◆ Exercise
What you return should be the lines from the first line of the records below through the line holding "(** The pages of an address space. *)", unchanged.

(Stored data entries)
- Opening Delimiter -

(* ===== verification/Uvm.v ===== *)
(** * User address spaces: growing, shrinking, freeing and copying (vm.c)

    A page directory owns its page tables and the frames of its user pages.
    [deallocuvm], [freevm], [allocuvm] and [copyuvm] move pages between an
    address space and the free list; no page is lost or shared. *)

From S2P Require Import Prelude Machine Spinlock Console Mem Kalloc Sched Vm.

(** ** Address spaces *)

(** The number of user pages. *)
Definition UTOP : Z := KERNBASE / PGSIZE.

(** The frame of page [v], if it is present. *)
Definition ppage (m : memory) (T : gmap Z Z) (v : Z) : option Z :=
  if Z.land (pte m T v) PTE_P =? 0 then None else Some (P2V (PTE_ADDR (pte m T v))).

Record space_ok (s : memst) (l : list Z) (pgdir : Z) (T : gmap Z Z) : Prop := {
  sp_pt : pt_ok s l pgdir T;
  sp_page : ∀ v f, 0 ≤ v < UTOP → ppage (m_mem s) T v = Some f →
    page_ok s f ∧ (f ∉ l) ∧ f ≠ pgdir ∧ ∀ i, T !! i ≠ Some f;
  sp_inj : ∀ v w f, 0 ≤ v < UTOP → 0 ≤ w < UTOP → ppage (m_mem s) T v = Some f → ppage (m_mem s) T w = Some f → v = w
}.

(** The pages of an address space. *)
Definition space_pages (s : memst) (pgdir : Z) (T : gmap Z Z) (p : Z) : Prop :=
  p = pgdir ∨ (∃ i, T !! i = Some p) ∨ ∃ v, 0 ≤ v < UTOP ∧ ppage (m_mem s) T v = Some p.

(** ** Lemmas *)

Lemma ppage_pte m m' T v : pte m' T v = pte m T v → ppage m' T v = ppage m T v.
Proof. intros E. unfold ppage. by rw E. Qed.

Lemma ppage_table m T v f : ppage m T v = Some f → is_Some (T !! (v / 1024)).
Proof. unfold ppage, pte. destruct (T !! _); [by eexists|done]. Qed.

Lemma only_pages_freed s f : f mod PGSIZE = 0 → only_pages (λ p, p = f) (m_mem s) (m_mem (freed f s)).
Proof. intros Hf p b Hp Hne Hb. apply ld8_freed. pose proof (page_disjoint p f Hp Hf Hne). lia. Qed.

Lemma hw_cycle b h h1 h2 : (h1 = h ∨ h1 = cycle b h) → (h2 = h1 ∨ h2 = cycle b h1) → h2 = h ∨ h2 = cycle b h.
Proof. intros [->| ->] [->| ->]; rw ?cycle_cycle; auto. Qed.

(** A page of no address space is freed. *)
Lemma pt_ok_freed s l pgdir T f :
  pt_ok s l pgdir T → page_ok s f → f ∉ l → f ≠ pgdir → (∀ i, T !! i ≠ Some f) →
  pt_ok (freed f s) (f :: l) pgdir T ∧ ∀ v, pte (m_mem (freed f s)) T v = pte (m_mem s) T v.
Proof.
  intros [HI [Hdo Hdl] Ht Hinj Hp] Hf Hfl Hfd HfT. pose proof Hf as [Hfm _]. pose proof (only_pages_freed s f Hfm) as Hop.
  split; [split|].
  - by apply freed_inv.
  - split; [done|]. by apply not_elem_of_cons.
  - intros i t Hi. destruct (Ht i t Hi) as (H1 & H2 & H3 & H4). split_and!; [lia..|done| |done]. apply not_elem_of_cons. split; [|done].
    intros ->. by apply (HfT i).
  - done.
  - intros i Hi. rewrite -> (ld32_page _ _ _ pgdir (4 * i) Hop); [exact (Hp i Hi)|apply Hdo|by apply not_eq_sym|unfold PGSIZE; lia].
  - intros v. apply (pte_frame (λ p, p = f)); [done|]. intros i t Hi. destruct (Ht i t Hi) as (_ & [? _] & _). split; [done|].
    intros ->. by apply (HfT i).
Qed.

(** One page of a user address space is given back: [kfree] and the store of 0. *)
Lemma space_unmap s l pgdir T v f t :
  space_ok s l pgdir T → 0 ≤ v < UTOP → ppage (m_mem s) T v = Some f → T !! (v / 1024) = Some t →
  let s1 := freed f s in let s2 := set_m_mem (st32 (m_mem s1) (t + 4 * (v mod 1024)) 0) s1 in
  space_ok s2 (f :: l) pgdir T ∧ (∀ w, 0 ≤ w → pte (m_mem s2) T w = if decide (w = v) then 0 else pte (m_mem s) T w) ∧
  only_pages (λ p, p = f ∨ p = t) (m_mem s) (m_mem s2) ∧ same_kernel s s2.
Proof.
  intros [HP Hpg Hinj] Hv Hf Ht s1 s2. destruct (Hpg v f Hv Hf) as (Hfo & Hfl & Hfd & HfT).
  destruct (pt_ok_freed s l pgdir T f HP Hfo Hfl Hfd HfT) as [HP1 Hpte1]. fold s1 in HP1, Hpte1.
  destruct (set_pte s1 (f :: l) pgdir T v t 0 HP1 ltac:(lia) Ht) as (HP2 & Hop2 & Hpte2). fold s2 in HP2, Hpte2.
  assert (∀ w, 0 ≤ w → pte (m_mem s2) T w = if decide (w = v) then 0 else pte (m_mem s) T w) as Hpte.
  { intros w Hw. change (m_mem s2) with (st32 (m_mem s1) (t + 4 * (v mod 1024)) 0). rewrite -> Hpte2, Hpte1 by done. done. }
  assert (∀ w g, 0 ≤ w → ppage (m_mem s2) T w = Some g → w ≠ v ∧ ppage (m_mem s) T w = Some g) as Hpp.
  { intros w g Hw. unfold ppage. rewrite -> Hpte by done. case_decide; [done|]. done. }
  split_and!; [|done| |done].
  - split; [done|..].
    + intros w g Hw Hg. destruct (Hpp w g ltac:(lia) Hg) as [Hne Hg0]. destruct (Hpg w g Hw Hg0) as (H1 & H2 & H3 & H4).
      split_and!; [done..| |done|done]. apply not_elem_of_cons. split; [|done]. intros ->. apply Hne. by apply (Hinj w v f).
    + intros w w' g Hw Hw' Hg Hg'. apply Hpp in Hg as [_ Hg]; [|lia]. apply Hpp in Hg' as [_ Hg']; [|lia]. by apply (Hinj w w' g).
  - eapply only_pages_trans; [apply only_pages_freed; apply Hfo|exact Hop2].
Qed.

- Closing Delimiter -

◆ Output of the exercise
(* ===== verification/Uvm.v ===== *)
(** * User address spaces: growing, shrinking, freeing and copying (vm.c)

    A page directory owns its page tables and the frames of its user pages.
    [deallocuvm], [freevm], [allocuvm] and [copyuvm] move pages between an
    address space and the free list; no page is lost or shared. *)

From S2P Require Import Prelude Machine Spinlock Console Mem Kalloc Sched Vm.

(** ** Address spaces *)

(** The number of user pages. *)
Definition UTOP : Z := KERNBASE / PGSIZE.

(** The frame of page [v], if it is present. *)
Definition ppage (m : memory) (T : gmap Z Z) (v : Z) : option Z :=
  if Z.land (pte m T v) PTE_P =? 0 then None else Some (P2V (PTE_ADDR (pte m T v))).

Record space_ok (s : memst) (l : list Z) (pgdir : Z) (T : gmap Z Z) : Prop := {
  sp_pt : pt_ok s l pgdir T;
  sp_page : ∀ v f, 0 ≤ v < UTOP → ppage (m_mem s) T v = Some f →
    page_ok s f ∧ (f ∉ l) ∧ f ≠ pgdir ∧ ∀ i, T !! i ≠ Some f;
  sp_inj : ∀ v w f, 0 ≤ v < UTOP → 0 ≤ w < UTOP → ppage (m_mem s) T v = Some f → ppage (m_mem s) T w = Some f → v = w
}.

(** The pages of an address space. *)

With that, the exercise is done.